Il 18 giugno di duecento anni fa veniva combattuta la battaglia di Waterloo, forse il fatto d’armi più conosciuto della storia.
Tutti noi conosciamo le cause e le conseguenze politiche dell’ultima impresa di Napoleone. Ma raramente viene dato il giusto peso all’aspetto militare dello scontro, che pure è così importante. Se è vero che dall’esito della battaglia è dipeso il futuro dell’Europa, è vero anche che quell’esito fu deciso dalla tattica e dalla strategia dei generali in campo, come dalla superiorità dei fucili rigati baker degli inglesi, contro i moschetti a canna liscia dei francesi. E’, quindi, corretto dedurre che le sorti del continente siano state decise da quei 180.000 soldati, per la maggior parte ragazzi appena arruolati, che combatterono quella gloriosa e terribile battaglia di metà giugno di duecento anni fa.

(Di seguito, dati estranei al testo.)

(** A goal that was set is durable.  When [_setGoalState] returns, the file
    of the session, opened again by any process, has a branch whose goal is
    exactly the goal in memory; this holds before the first answer of the model
    is recorded. *)
Theorem goal_survives_restart {W} `{GoalHost W} `{UuidLaws} next (s s' : GoalSession W) s1 path h :
  inv (gs_session s) → Dur (gs_session s) → sm_persist (gs_session s) = true →
  sm_sessionFile (gs_session s) = Some path → path ≠ [] → path_resolve path = path →
  find_header (sm_fileEntries (gs_session s)) = Some h → sh_version h = Some CURRENT_SESSION_VERSION →
  truthy (sh_parentSession h) && negb (isValidRlmDepth (sh_rlmDepth h)) = false →
  _setGoalState next s = (s', Ok tt) → sm_disk s1 = sm_disk (gs_session s') →
  ∃ m, setSessionFile path None s1 = (m, Ok tt) ∧ goal_of_branch (branch_entries m) = gs_goal s' ∧
    ∃ t, gs_goal s' = normalizeGoalState (with_updatedAt t next).
Proof.
  intros Hi HD Hp Hf Hne Hres Hh Hv Hlegacy E Hdisk.
  destruct (set_appends _ _ _ _ E) as (e&Hge&Ha).
  pose proof (setGoalState_spec next s) as Hds. rewrite E in Hds. cbn in Hds.
  destruct Hds as [[t Hg] _ _ _ _ _ (m1&m2&r2&Hq1&Hpg&Hq2&Hr2)].
  destruct r2 as [[]|x]; [|done].
  pose proof (proj1 Hq1) as Hq1'.
  destruct (persist_goal_dur _ _ _ (ap_inv _ _ _ Hq1' Hi) (quiet_dur _ _ Hq1 HD) Hpg) as [HD2 Hfl].
  rewrite (ap_persist _ _ _ Hq1'), (ap_file _ _ _ Hq1'), Hf in Hfl.
  assert (sm_flushed (gs_session s') = true) as Hfl'.
  { destruct Hq2 as (_&_&->&_). apply Hfl; [done|]. by destruct path. }
  pose proof (quiet_dur _ _ Hq2 HD2) as HD3.
  pose proof (ap_entries _ _ _ Ha) as Hent. cbn in Hent.
  pose proof (ap_inv _ _ _ Ha Hi) as Hi'.
  destruct (reopen_session (gs_session s') s1 path h) as (m&Hm&Hfe&HWF&_&_&Hleaf&_); try done.
  - by rewrite (ap_persist _ _ _ Ha).
  - by rewrite (ap_file _ _ _ Ha).
  - rewrite Hent. revert Hh. destruct (sm_fileEntries (gs_session s)) as [|[h0|e0] l]; [done|by cbn|].
    destruct (wf_header _ _ (wf_store _ (proj1 Hi))) as (h0&rest&E0&_). cbn.
    intros Hh. unfold find_header in *. cbn in *. rewrite omap_app, head_app. by rewrite Hh.
  - exists m. split_and!; [done| |by exists t].
    assert (getEntries (gs_session s') = getEntries (gs_session s) ++ [e]) as Hge'.
    { unfold getEntries. rewrite Hent. by rewrite session_entries_app. }
    rewrite Hge', last_snoc in Hleaf. cbn in Hleaf.
    rewrite <-(branch_world (sm_world (gs_session s')) m).
    apply (leaf_goal _ e); [|cbn; rewrite Hfe, Hent; apply elem_of_app; right; by left|done|done].
    split; [by destruct HWF; split|]. cbn. rewrite Hfe. apply Hi'.
Qed.

(** ** Accounting *)

(** The messages of a sequence that can count: answers that did not end in an
    error or an abort, each object once. *)
Fixpoint countable (seen : list nat) (l : list (nat * AssistantMessage)) : list (nat * AssistantMessage) :=
  match l with
  | [] => []
  | (ref, m) :: l =>
      if is_terminal m || bool_decide (ref ∈ seen) then countable seen l else (ref, m) :: countable (ref :: seen) l
  end.

(** The tokens a sequence of messages costs. *)
Definition message_tokens (p : nat * AssistantMessage) : Z :=
  match am_usage p.2 with Some u => goalTokenDeltaForUsage u | None => 0 end.
Definition total_tokens (l : list (nat * AssistantMessage)) : Z := foldr (λ p n, message_tokens p + n) 0 l.

Lemma total_tokens_app l k : total_tokens (l ++ k) = total_tokens l + total_tokens k.
Proof. induction l as [|p l IH]; cbn; [done|]. unfold total_tokens in *. lia. Qed.

Section accounting.
Context {W : Type} `{GoalHost W} `{UuidLaws}.

Definition account_all (l : list (nat * AssistantMessage)) (s : GoalSession W) : GoalSession W :=
  foldl (λ s p, (_accountGoalUsageForAssistantMessage p.1 p.2 s).1) s l.

Lemma with_timeUsed_same g : with_timeUsed (timeUsedSeconds g) g = g.
Proof. by destruct g. Qed.

(** The goal after the wall clock was accounted. *)
Lemma clock_run (s : GoalSession W) : ∃ n s1,
  _goalWithAccountedWallClock s = (s1, Ok (with_timeUsed n (gs_goal s))) ∧
  gs_accounted s1 = gs_accounted s ∧ gs_threshold s1 = gs_threshold s.
Proof.
  unfold _goalWithAccountedWallClock, mbind, eff_bind, date_now, in_session. cbn [now_ms]. unfold eget.
  unfold _goalWithCurrentWallClock. set (t := now _). set (s0 := set_session _ s).
  change (elapsed_seconds s0 t) with (elapsed_seconds s t).
  destruct (elapsed_seconds s t) as [n|].
  - rewrite bool_decide_true by done. cbn. by eexists _, _.
  - rewrite bool_decide_false by (by intros []). cbn. exists (timeUsedSeconds (gs_goal s)), s0.
    by rewrite with_timeUsed_same.
Qed.

(** A message of an active goal. *)
Lemma account_active ref m u (s : GoalSession W) : GInv s → status (gs_goal s) = GActive → am_usage m = Some u →
  let s' := (_accountGoalUsageForAssistantMessage ref m s).1 in
  if is_terminal m || bool_decide (ref ∈ gs_accounted s) then s' = s else
  gs_accounted s' = ref :: gs_accounted s ∧ tokenBudget (gs_goal s') = tokenBudget (gs_goal s) ∧
  tokensUsed (gs_goal s') = tokensUsed (gs_goal s) + message_tokens (ref, m) ∧
  status (gs_goal s') =
    (if exhausted (with_tokensUsed (tokensUsed (gs_goal s) + message_tokens (ref, m)) (gs_goal s))
     then GBudgetLimited else GActive).
Proof.
  intros Hs Ha Hu. cbv zeta. unfold _accountGoalUsageForAssistantMessage. rewrite run_get.
  destruct (ok_objective _ (gi_goal _ Hs)) as (o&Ho&Hv); [by rewrite Ha|].
  assert (has_objective (gs_goal s) = true) as ->.
  { unfold has_objective. rewrite Ho. destruct (validate_idem _ _ Hv) as [_ Hne]. by destruct o. }
  destruct (is_terminal m); [done|]. case_bool_decide; [done|]. cbn [negb orb].
  rewrite bool_decide_true by done. cbn [negb]. rewrite Hu.
  rewrite run_modify, run_lift. set (s0 := set_accounted _ s). destruct (clock_run s0) as (n&s1&Hc&Hacc&_).
  rewrite run_bind, Hc. change (gs_goal s0) with (gs_goal s).
  cbn [tokenBudget tokensUsed with_tokensUsed with_timeUsed message_tokens snd].
  unfold message_tokens. cbn [snd]. rewrite Hu. unfold exhausted. cbn [tokenBudget tokensUsed with_tokensUsed].
  pose proof (ok_counts _ (gi_goal _ Hs)) as (Ht&_&_).
  assert (0 <= goalTokenDeltaForUsage u) as Hd by (unfold goalTokenDeltaForUsage; lia).
  assert (∀ next b, let s2 := ((_setGoalState next;; (mret b : eff _ jsstr bool)) s1).1 in
    (tokensUsed next = tokensUsed (gs_goal s) + goalTokenDeltaForUsage u) →
    gs_accounted s2 = ref :: gs_accounted s ∧ tokenBudget (gs_goal s2) = tokenBudget next ∧
    tokensUsed (gs_goal s2) = tokensUsed (gs_goal s) + goalTokenDeltaForUsage u ∧ status (gs_goal s2) = status next) as Hset.
  { intros next b s2 Htk. assert (s2 = (_setGoalState next s1).1) as ->.
    { unfold s2, mbind, eff_bind. by destruct (_setGoalState next s1) as [? [[]|]]. }
    pose proof (setGoalState_spec next s1) as [[t Hg] _ _ _ Hac _ _]. rewrite Hg, Hac, Hacc. cbn. rewrite Htk.
    split_and!; [done|done|lia|done]. }
  destruct (tokenBudget (gs_goal s)) as [b|] eqn:Eb; [destruct (b <=? _)|];
    (edestruct Hset as (->&->&->&->); [reflexivity|cbn; by rewrite ?Eb]).
Qed.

Gloriosa poiché, tutt’oggi, due secoli dopo, è ancora al centro della storiografia e vive nell’immaginario collettivo degli europei, che ne narrano le gesta dei protagonisti. Terribile perché 47.000 giovani persero la vita quel giorno. Chi per difendere gli ideali napoleonici, chi per porvi fine, furono tutti ugualmente vittime della Storia. Ingranaggi di un processo inarrestabile, più grande di loro.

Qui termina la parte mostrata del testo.